Copy out each line featuring the string "alterações" from the entries beneath.

START DATA FOR ANALYSIS

Definition pt_templates : dict := Group [
  ("tab", Text "Modelos");
  ("libraryTitle", Text "Biblioteca de modelos");
  ("superadminOnly", Text "A biblioteca de modelos é gerida pelos administradores da plataforma.");
  ("name", Text "Nome");
  ("kind", Text "Tipo");
  ("type", Text "Tipo de alias");
  ("content", Text "Conteúdo (uma entrada por linha)");
  ("description", Text "Descrição");
  ("create", Text "Novo modelo");
  ("edit", Text "Editar");
  ("save", Text "Guardar");
  ("delete", Text "Eliminar");
  ("deleteConfirm", Text "Eliminar este modelo? As substituições por inquilino são removidas; as alterações aplicadas mantêm o seu histórico.");
  ("empty", Text "Ainda sem modelos.");
  ("created", Text "Modelo criado");
  ("updated", Text "Modelo atualizado");
  ("saveFailed", Text "Não foi possível guardar o modelo");
  ("apply", Group [
    ("title", Text "Aplicar um modelo");
    ("pick", Text "Modelo");
    ("override", Text "Substituição deste cliente (conteúdo, uma entrada por linha — deixe vazio para usar o valor da biblioteca)");
    ("saveOverride", Text "Guardar substituição");
    ("overrideSaved", Text "Substituição guardada");
    ("preview", Text "Pré-visualizar");
    ("previewTitle", Text "Configuração efetiva");
    ("applyConfirm", Text "Aplicar este modelo ao dispositivo?");
    ("runNow", Text "Aplicar agora");
    ("scheduleAt", Text "Agendar (deixe vazio para aplicar agora)");
    ("schedule", Text "Agendar");
    ("queued", Text "Aplicação em fila");
    ("failed", Text "Não foi possível aplicar o modelo");
    ("none", Text "Sem modelos disponíveis.")]);
  ("templatesTab", Text "Modelos");
  ("kindLabel", Text "Tipo de modelo");
  ("kindAlias", Text "Alias de firewall");
  ("kindSetting", Text "Definição do OPNsense");
  ("setting", Group [
    ("endpoint", Text "Definição");
    ("referenceDevice", Text "Dispositivo de referência (para ler os campos disponíveis)");
    ("load", Text "Carregar campos");
    ("loadHint", Text "Escolha uma definição + um dispositivo e, em seguida, carregue os campos a configurar.");
    ("noDevice", Text "Não há nenhum dispositivo disponível no inquilino ativo para ler os campos.");
    ("loadFailed", Text "Não foi possível ler a definição a partir do dispositivo.");
    ("noFields", Text "Sem campos configuráveis.");
    ("hardwareNote", Text "Os campos específicos de hardware/dispositivo são deliberadamente excluídos dos modelos.")]);
  ("kindFirewallRule", Text "Regra de firewall (Rules [novo])");
  ("fw", Group [
    ("referenceDevice", Text "Dispositivo de referência (para ler os campos de regra disponíveis)");
    ("load", Text "Carregar campos");
    ("loadHint", Text "Escolha um dispositivo e, em seguida, carregue os campos de regra a configurar.");
    ("noDevice", Text "Não há nenhum dispositivo disponível no inquilino ativo para ler os campos.");
    ("loadFailed", Text "Não foi possível ler o modelo de regra a partir do dispositivo.");
    ("descriptionRequired", Text "É necessária uma descrição (é a identidade da regra).");
    ("interface", Text "Interface (escolhida no momento da aplicação)");
    ("floating", Text "Flutuante (sem interface)");
    ("note", Text "A interface é escolhida no momento da aplicação; deixe vazio para uma regra flutuante.")]);
  ("kindMonitTest", Text "Teste de verificação de estado Monit");
  ("monit", Group [
    ("referenceDevice", Text "Dispositivo de referência (para ler os campos de teste disponíveis)");
    ("load", Text "Carregar campos");
    ("loadHint", Text "Escolha um dispositivo e, em seguida, carregue os campos de teste a configurar.");
    ("noDevice", Text "Não há nenhum dispositivo disponível no inquilino ativo para ler os campos.");
    ("loadFailed", Text "Não foi possível ler o modelo de teste a partir do dispositivo.");
    ("nameRequired", Text "É necessário um nome (é a identidade do teste).");
    ("note", Text "Um teste entra em vigor assim que for associado a um serviço Monit.");
    ("attachSystem", Text "Associar este teste ao serviço de sistema para que entre em vigor");
    ("attachSystemNote", Text "Quando ativado, a aplicação também associa o teste ao serviço de sistema Monit do dispositivo.")]);
  ("kindIdsRulesets", Text "Conjuntos de regras Suricata/IDS");
  ("ids", Group [
    ("referenceDevice", Text "Dispositivo de referência (para ler os conjuntos de regras disponíveis)");
    ("load", Text "Carregar conjuntos de regras");
    ("loadHint", Text "Escolha um dispositivo e, em seguida, carregue os seus conjuntos de regras para escolher quais ativar.");
    ("noDevice", Text "Não há nenhum dispositivo disponível no inquilino ativo para ler os conjuntos de regras.");
    ("loadFailed", Text "Não foi possível ler os conjuntos de regras a partir do dispositivo.");
    ("rulesets", Text "Conjuntos de regras a ativar");
    ("noRulesets", Text "Não foram encontrados conjuntos de regras no dispositivo.");
    ("note", Text "A aplicação ativa os conjuntos de regras selecionados (aditivo — não desativa os outros).")]);
  ("kindIdsPolicy", Text "Política Suricata/IDS");
  ("idsPolicy", Group [
    ("description", Text "Descrição (a identidade da política)");
    ("enabled", Text "Ativada");
    ("prio", Text "Prioridade");
    ("action", Text "Ação atual a corresponder (regras cuja ação seja uma destas)");
    ("newAction", Text "Nova ação");
    ("rulesets", Text "Conjuntos de regras a que a política se aplica");
    ("referenceDevice", Text "Dispositivo de referência (para ler os conjuntos de regras disponíveis)");
    ("load", Text "Carregar conjuntos de regras");
    ("loadHint", Text "Escolha um dispositivo e, em seguida, carregue os seus conjuntos de regras ativados para referenciar.");
    ("noDevice", Text "Não há nenhum dispositivo disponível no inquilino ativo para ler os conjuntos de regras.");
    ("noRulesets", Text "Não foram encontrados conjuntos de regras ativados no dispositivo (ative primeiro um conjunto de regras).");
    ("loadFailed", Text "Não foi possível ler os conjuntos de regras a partir do dispositivo.");
    ("content", Text "Filtros de metadados (avançado — a maioria das políticas não precisa de nenhum)");
    ("contentKey", Text "Chave");
    ("contentValues", Text "Valores (separados por vírgula)");
    ("contentKeyInvalid", Text "Chave inválida — use letras, dígitos, pontos, hífens ou sublinhados.");
    ("addContent", Text "Adicionar filtro");
    ("descriptionRequired", Text "É necessária uma descrição (é a identidade da política).");
    ("note", Text "Os conjuntos de regras referenciados já devem estar ativados no dispositivo. O mapeamento de conjuntos de regras/conteúdo é verificado em tempo de execução ao aplicar.")]);
  ("profiles", Group [
    ("tab", Text "Perfis");
    ("name", Text "Nome");
    ("description", Text "Descrição");
    ("members", Text "Modelos (por ordem de aplicação)");
    ("create", Text "Novo perfil");
    ("edit", Text "Editar");
    ("save", Text "Guardar");
    ("delete", Text "Eliminar");
    ("deleteConfirm", Text "Eliminar este perfil? As alterações aplicadas mantêm o seu histórico.");
    ("empty", Text "Ainda sem perfis.");
    ("created", Text "Perfil criado");
    ("updated", Text "Perfil atualizado");
    ("saveFailed", Text "Não foi possível guardar o perfil");
    ("memberCount", Text "modelos");
    ("apply", Group [
      ("title", Text "Aplicar um perfil");
      ("pick", Text "Perfil");
      ("preview", Text "Pré-visualizar");
      ("previewTitle", Text "Configuração efetiva (por modelo, por ordem)");
      ("interface", Text "Interface (escolhida no momento da aplicação)");
      ("floating", Text "Flutuante (sem interface)");
      ("empty", Text "Sem perfis disponíveis.");
      ("applyConfirm", Text "Aplicar este perfil ao dispositivo? Aplica cada modelo membro por ordem.");
      ("runNow", Text "Aplicar agora");
      ("scheduleAt", Text "Agendar (deixe vazio para aplicar agora)");
      ("schedule", Text "Agendar");
      ("queued", Text "Aplicação do perfil em fila");
      ("failed", Text "Não foi possível aplicar o perfil")])])].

END DATA FOR ANALYSIS

# ANSWER TO THIS TASK
  ("deleteConfirm", Text "Eliminar este modelo? As substituições por inquilino são removidas; as alterações aplicadas mantêm o seu histórico.");
    ("deleteConfirm", Text "Eliminar este perfil? As alterações aplicadas mantêm o seu histórico.");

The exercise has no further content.